MATERIAL PROVIDED:
Definition rpc_nfs3_fsinfo_task : rpc_fn :=
  mkRpc "rpc_nfs3_fsinfo_task" (Tptr (Tstruct "rpc_pdu"))
    [("rpc", Tptr (Tstruct "rpc_context")); ("cb", Ttypedef "rpc_cb");
     ("args", Tptr (Tstruct "FSINFO3args")); ("private_data", Tptr (Tvoid))]
    "NFS3/FSINFO" (Queued ReturnsPdu (Points (Ttypedef "FSINFO3res"))).

Definition rpc_nfs3_readlink_task : rpc_fn :=
  mkRpc "rpc_nfs3_readlink_task" (Tptr (Tstruct "rpc_pdu"))
    [("rpc", Tptr (Tstruct "rpc_context")); ("cb", Ttypedef "rpc_cb");
     ("args", Tptr (Tstruct "READLINK3args")); ("private_data", Tptr (Tvoid))]
    "NFS3/READLINK" (Queued ReturnsPdu (Points (Ttypedef "READLINK3res"))).

Definition rpc_nfs3_symlink_task : rpc_fn :=
  mkRpc "rpc_nfs3_symlink_task" (Tptr (Tstruct "rpc_pdu"))
    [("rpc", Tptr (Tstruct "rpc_context")); ("cb", Ttypedef "rpc_cb");
     ("args", Tptr (Tstruct "SYMLINK3args")); ("private_data", Tptr (Tvoid))]
    "NFS3/SYMLINK" (Queued ReturnsPdu (Points (Ttypedef "SYMLINK3res"))).

Definition rpc_nfs3_rename_task : rpc_fn :=
  mkRpc "rpc_nfs3_rename_task" (Tptr (Tstruct "rpc_pdu"))
    [("rpc", Tptr (Tstruct "rpc_context")); ("cb", Ttypedef "rpc_cb");
     ("args", Tptr (Tstruct "RENAME3args")); ("private_data", Tptr (Tvoid))]
    "NFS3/RENAME" (Queued ReturnsPdu (Points (Ttypedef "RENAME3res"))).

Definition rpc_nfs3_link_task : rpc_fn :=
  mkRpc "rpc_nfs3_link_task" (Tptr (Tstruct "rpc_pdu"))
    [("rpc", Tptr (Tstruct "rpc_context")); ("cb", Ttypedef "rpc_cb");
     ("args", Tptr (Tstruct "LINK3args")); ("private_data", Tptr (Tvoid))]
    "NFS3/LINK" (Queued ReturnsPdu (Points (Ttypedef "LINK3res"))).

Definition rpc_nfs2_null_task : rpc_fn :=
  mkRpc "rpc_nfs2_null_task" (Tptr (Tstruct "rpc_pdu"))
    [("rpc", Tptr (Tstruct "rpc_context")); ("cb", Ttypedef "rpc_cb");
     ("private_data", Tptr (Tvoid))]
    "NFS2/NULL" (Queued ReturnsPdu Null).

Definition rpc_nfs2_getattr_task : rpc_fn :=
  mkRpc "rpc_nfs2_getattr_task" (Tptr (Tstruct "rpc_pdu"))
    [("rpc", Tptr (Tstruct "rpc_context")); ("cb", Ttypedef "rpc_cb");
     ("args", Tptr (Tstruct "GETATTR2args")); ("private_data", Tptr (Tvoid))]
    "NFS2/GETATTR" (Queued ReturnsPdu (Points (Ttypedef "GETATTR2res"))).

Definition rpc_nfs2_setattr_task : rpc_fn :=
  mkRpc "rpc_nfs2_setattr_task" (Tptr (Tstruct "rpc_pdu"))
    [("rpc", Tptr (Tstruct "rpc_context")); ("cb", Ttypedef "rpc_cb");
     ("args", Tptr (Tstruct "SETATTR2args")); ("private_data", Tptr (Tvoid))]
    "NFS2/SETATTR" (Queued ReturnsPdu (Points (Ttypedef "SETATTR2res"))).

Definition rpc_nfs2_lookup_task : rpc_fn :=
  mkRpc "rpc_nfs2_lookup_task" (Tptr (Tstruct "rpc_pdu"))
    [("rpc", Tptr (Tstruct "rpc_context")); ("cb", Ttypedef "rpc_cb");
     ("args", Tptr (Tstruct "LOOKUP2args")); ("private_data", Tptr (Tvoid))]
    "NFS2/LOOKUP" (Queued ReturnsPdu (Points (Ttypedef "LOOKUP2res"))).

Definition rpc_nfs2_readlink_task : rpc_fn :=
  mkRpc "rpc_nfs2_readlink_task" (Tptr (Tstruct "rpc_pdu"))
    [("rpc", Tptr (Tstruct "rpc_context")); ("cb", Ttypedef "rpc_cb");
     ("args", Tptr (Tstruct "READLINK2args")); ("private_data", Tptr (Tvoid))]
    "NFS2/READLINK" (Queued ReturnsPdu (Points (Ttypedef "READLINK2res"))).

Definition rpc_nfs2_read_task : rpc_fn :=
  mkRpc "rpc_nfs2_read_task" (Tptr (Tstruct "rpc_pdu"))
    [("rpc", Tptr (Tstruct "rpc_context")); ("cb", Ttypedef "rpc_cb");
     ("args", Tptr (Tstruct "READ2args")); ("private_data", Tptr (Tvoid))]
    "NFS2/READ" (Queued ReturnsPdu (Points (Ttypedef "READ2res"))).

Definition rpc_nfs2_write_task : rpc_fn :=
  mkRpc "rpc_nfs2_write_task" (Tptr (Tstruct "rpc_pdu"))
    [("rpc", Tptr (Tstruct "rpc_context")); ("cb", Ttypedef "rpc_cb");
     ("args", Tptr (Tstruct "WRITE2args")); ("private_data", Tptr (Tvoid))]
    "NFS2/WRITE" (Queued ReturnsPdu (Points (Ttypedef "WRITE2res"))).

Definition rpc_nfs2_create_task : rpc_fn :=
  mkRpc "rpc_nfs2_create_task" (Tptr (Tstruct "rpc_pdu"))
    [("rpc", Tptr (Tstruct "rpc_context")); ("cb", Ttypedef "rpc_cb");
     ("args", Tptr (Tstruct "CREATE2args")); ("private_data", Tptr (Tvoid))]
    "NFS2/CREATE" (Queued ReturnsPdu (Points (Ttypedef "CREATE2res"))).

Definition rpc_nfs2_remove_task : rpc_fn :=
  mkRpc "rpc_nfs2_remove_task" (Tptr (Tstruct "rpc_pdu"))
    [("rpc", Tptr (Tstruct "rpc_context")); ("cb", Ttypedef "rpc_cb");
     ("args", Tptr (Tstruct "REMOVE2args")); ("private_data", Tptr (Tvoid))]
    "NFS2/REMOVE" (Queued ReturnsPdu (Points (Ttypedef "REMOVE2res"))).

Definition rpc_nfs2_rename_task : rpc_fn :=
  mkRpc "rpc_nfs2_rename_task" (Tptr (Tstruct "rpc_pdu"))
    [("rpc", Tptr (Tstruct "rpc_context")); ("cb", Ttypedef "rpc_cb");
     ("args", Tptr (Tstruct "RENAME2args")); ("private_data", Tptr (Tvoid))]
    "NFS2/RENAME" (Queued ReturnsPdu (Points (Ttypedef "RENAME2res"))).

Definition rpc_nfs2_link_task : rpc_fn :=
  mkRpc "rpc_nfs2_link_task" (Tptr (Tstruct "rpc_pdu"))
    [("rpc", Tptr (Tstruct "rpc_context")); ("cb", Ttypedef "rpc_cb");
     ("args", Tptr (Tstruct "LINK2args")); ("private_data", Tptr (Tvoid))]
    "NFS2/LINK" (Queued ReturnsPdu (Points (Ttypedef "LINK2res"))).

Definition rpc_nfs2_symlink_task : rpc_fn :=
  mkRpc "rpc_nfs2_symlink_task" (Tptr (Tstruct "rpc_pdu"))
    [("rpc", Tptr (Tstruct "rpc_context")); ("cb", Ttypedef "rpc_cb");
     ("args", Tptr (Tstruct "SYMLINK2args")); ("private_data", Tptr (Tvoid))]
    "NFS2/SYMLINK" (Queued ReturnsPdu (Points (Ttypedef "SYMLINK2res"))).

Definition rpc_nfs2_mkdir_task : rpc_fn :=
  mkRpc "rpc_nfs2_mkdir_task" (Tptr (Tstruct "rpc_pdu"))
    [("rpc", Tptr (Tstruct "rpc_context")); ("cb", Ttypedef "rpc_cb");
     ("args", Tptr (Tstruct "MKDIR2args")); ("private_data", Tptr (Tvoid))]
    "NFS2/MKDIR" (Queued ReturnsPdu (Points (Ttypedef "MKDIR2res"))).

Definition rpc_nfs2_rmdir_task : rpc_fn :=
  mkRpc "rpc_nfs2_rmdir_task" (Tptr (Tstruct "rpc_pdu"))
    [("rpc", Tptr (Tstruct "rpc_context")); ("cb", Ttypedef "rpc_cb");
     ("args", Tptr (Tstruct "RMDIR2args")); ("private_data", Tptr (Tvoid))]
    "NFS2/RMDIR" (Queued ReturnsPdu (Points (Ttypedef "RMDIR2res"))).

Definition rpc_nfs2_readdir_task : rpc_fn :=
  mkRpc "rpc_nfs2_readdir_task" (Tptr (Tstruct "rpc_pdu"))
    [("rpc", Tptr (Tstruct "rpc_context")); ("cb", Ttypedef "rpc_cb");
     ("args", Tptr (Tstruct "READDIR2args")); ("private_data", Tptr (Tvoid))]
    "NFS2/READDIR" (Queued ReturnsPdu (Points (Ttypedef "READDIR2res"))).

Definition rpc_nfs2_statfs_task : rpc_fn :=
  mkRpc "rpc_nfs2_statfs_task" (Tptr (Tstruct "rpc_pdu"))
    [("rpc", Tptr (Tstruct "rpc_context")); ("cb", Ttypedef "rpc_cb");
     ("args", Tptr (Tstruct "STATFS2args")); ("private_data", Tptr (Tvoid))]
    "NFS2/STATFS" (Queued ReturnsPdu (Points (Ttypedef "STATFS2res"))).

Definition rquotastat_to_str : rpc_fn :=
  mkRpc "rquotastat_to_str" (Tptr (Tchar))
    [("error", Tint)]
    "" Undocumented.

Definition rquotastat_to_errno : rpc_fn :=
  mkRpc "rquotastat_to_errno" Tint
    [("error", Tint)]
    "" Undocumented.

Definition rpc_rquota1_null_task : rpc_fn :=
  mkRpc "rpc_rquota1_null_task" (Tptr (Tstruct "rpc_pdu"))
    [("rpc", Tptr (Tstruct "rpc_context")); ("cb", Ttypedef "rpc_cb");
     ("private_data", Tptr (Tvoid))]
    "RQUOTA1/NULL" (Queued ReturnsPdu Null).

Definition rpc_rquota1_getquota_task : rpc_fn :=
  mkRpc "rpc_rquota1_getquota_task" (Tptr (Tstruct "rpc_pdu"))
    [("rpc", Tptr (Tstruct "rpc_context")); ("cb", Ttypedef "rpc_cb");
     ("exportname", Tptr (Tchar)); ("uid", Tint); ("private_data", Tptr (Tvoid))]
    "RQUOTA1/GETQUOTA" (Queued ReturnsPdu (Points (Ttypedef "GETQUOTA1res"))).

Definition rpc_rquota1_getactivequota_task : rpc_fn :=
  mkRpc "rpc_rquota1_getactivequota_task" (Tptr (Tstruct "rpc_pdu"))
    [("rpc", Tptr (Tstruct "rpc_context")); ("cb", Ttypedef "rpc_cb");
     ("exportname", Tptr (Tchar)); ("uid", Tint); ("private_data", Tptr (Tvoid))]
    "RQUOTA1/GETACTIVEQUOTA" (Queued ReturnsPdu (Points (Ttypedef "GETQUOTA1res"))).

Definition rpc_rquota2_null_task : rpc_fn :=
  mkRpc "rpc_rquota2_null_task" (Tptr (Tstruct "rpc_pdu"))
    [("rpc", Tptr (Tstruct "rpc_context")); ("cb", Ttypedef "rpc_cb");
     ("private_data", Tptr (Tvoid))]
    "RQUOTA2/NULL" (Queued ReturnsPdu Null).

Definition rpc_rquota2_getquota_task : rpc_fn :=
  mkRpc "rpc_rquota2_getquota_task" (Tptr (Tstruct "rpc_pdu"))
    [("rpc", Tptr (Tstruct "rpc_context")); ("cb", Ttypedef "rpc_cb");
     ("exportname", Tptr (Tchar)); ("type", Tint); ("uid", Tint);
     ("private_data", Tptr (Tvoid))]
    "RQUOTA2/GETQUOTA" (Queued ReturnsPdu (Points (Ttypedef "GETQUOTA1res"))).

Definition rpc_rquota2_getactivequota_task : rpc_fn :=
  mkRpc "rpc_rquota2_getactivequota_task" (Tptr (Tstruct "rpc_pdu"))
    [("rpc", Tptr (Tstruct "rpc_context")); ("cb", Ttypedef "rpc_cb");
     ("exportname", Tptr (Tchar)); ("type", Tint); ("uid", Tint);
     ("private_data", Tptr (Tvoid))]
    "RQUOTA2/GETACTIVEQUOTA" (Queued ReturnsPdu (Points (Ttypedef "GETQUOTA1res"))).

Definition rpc_nfsacl3_null_task : rpc_fn :=
  mkRpc "rpc_nfsacl3_null_task" (Tptr (Tstruct "rpc_pdu"))
    [("rpc", Tptr (Tstruct "rpc_context")); ("cb", Ttypedef "rpc_cb");
     ("private_data", Tptr (Tvoid))]
    "NFSACL3/NULL" (Queued ReturnsPdu Null).

Definition rpc_nfsacl3_getacl_task : rpc_fn :=
  mkRpc "rpc_nfsacl3_getacl_task" (Tptr (Tstruct "rpc_pdu"))
    [("rpc", Tptr (Tstruct "rpc_context")); ("cb", Ttypedef "rpc_cb");
     ("args", Tptr (Tstruct "GETACL3args")); ("private_data", Tptr (Tvoid))]
    "NFSACL3/GETACL" (Queued ReturnsPdu (Points (Ttypedef "GETACL3res"))).

Definition rpc_nfsacl3_setacl_task : rpc_fn :=
  mkRpc "rpc_nfsacl3_setacl_task" (Tptr (Tstruct "rpc_pdu"))
    [("rpc", Tptr (Tstruct "rpc_context")); ("cb", Ttypedef "rpc_cb");
     ("args", Tptr (Tstruct "SETACL3args")); ("private_data", Tptr (Tvoid))]
    "NFSACL3/SETACL" (Queued ReturnsPdu (Points (Ttypedef "SETACL3res"))).

Definition nlmstat4_to_str : rpc_fn :=
  mkRpc "nlmstat4_to_str" (Tptr (Tchar))
    [("stat", Tint)]
    "" Undocumented.

Definition rpc_nlm4_null_task : rpc_fn :=
  mkRpc "rpc_nlm4_null_task" (Tptr (Tstruct "rpc_pdu"))
    [("rpc", Tptr (Tstruct "rpc_context")); ("cb", Ttypedef "rpc_cb");
     ("private_data", Tptr (Tvoid))]
    "NLM/NULL" (Queued ReturnsPdu Null).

TASK REQUIREMENTS:
Copy out only the lines above from the one with "Definition rpc_nfs3_symlink_task : rpc_fn" to the one with "Definition rpc_nfs3_link_task : rpc_fn", inclusive, exactly as they stand.

ANSWER TO THIS PROBLEM:
Definition rpc_nfs3_symlink_task : rpc_fn :=
  mkRpc "rpc_nfs3_symlink_task" (Tptr (Tstruct "rpc_pdu"))
    [("rpc", Tptr (Tstruct "rpc_context")); ("cb", Ttypedef "rpc_cb");
     ("args", Tptr (Tstruct "SYMLINK3args")); ("private_data", Tptr (Tvoid))]
    "NFS3/SYMLINK" (Queued ReturnsPdu (Points (Ttypedef "SYMLINK3res"))).

Definition rpc_nfs3_rename_task : rpc_fn :=
  mkRpc "rpc_nfs3_rename_task" (Tptr (Tstruct "rpc_pdu"))
    [("rpc", Tptr (Tstruct "rpc_context")); ("cb", Ttypedef "rpc_cb");
     ("args", Tptr (Tstruct "RENAME3args")); ("private_data", Tptr (Tvoid))]
    "NFS3/RENAME" (Queued ReturnsPdu (Points (Ttypedef "RENAME3res"))).

Definition rpc_nfs3_link_task : rpc_fn :=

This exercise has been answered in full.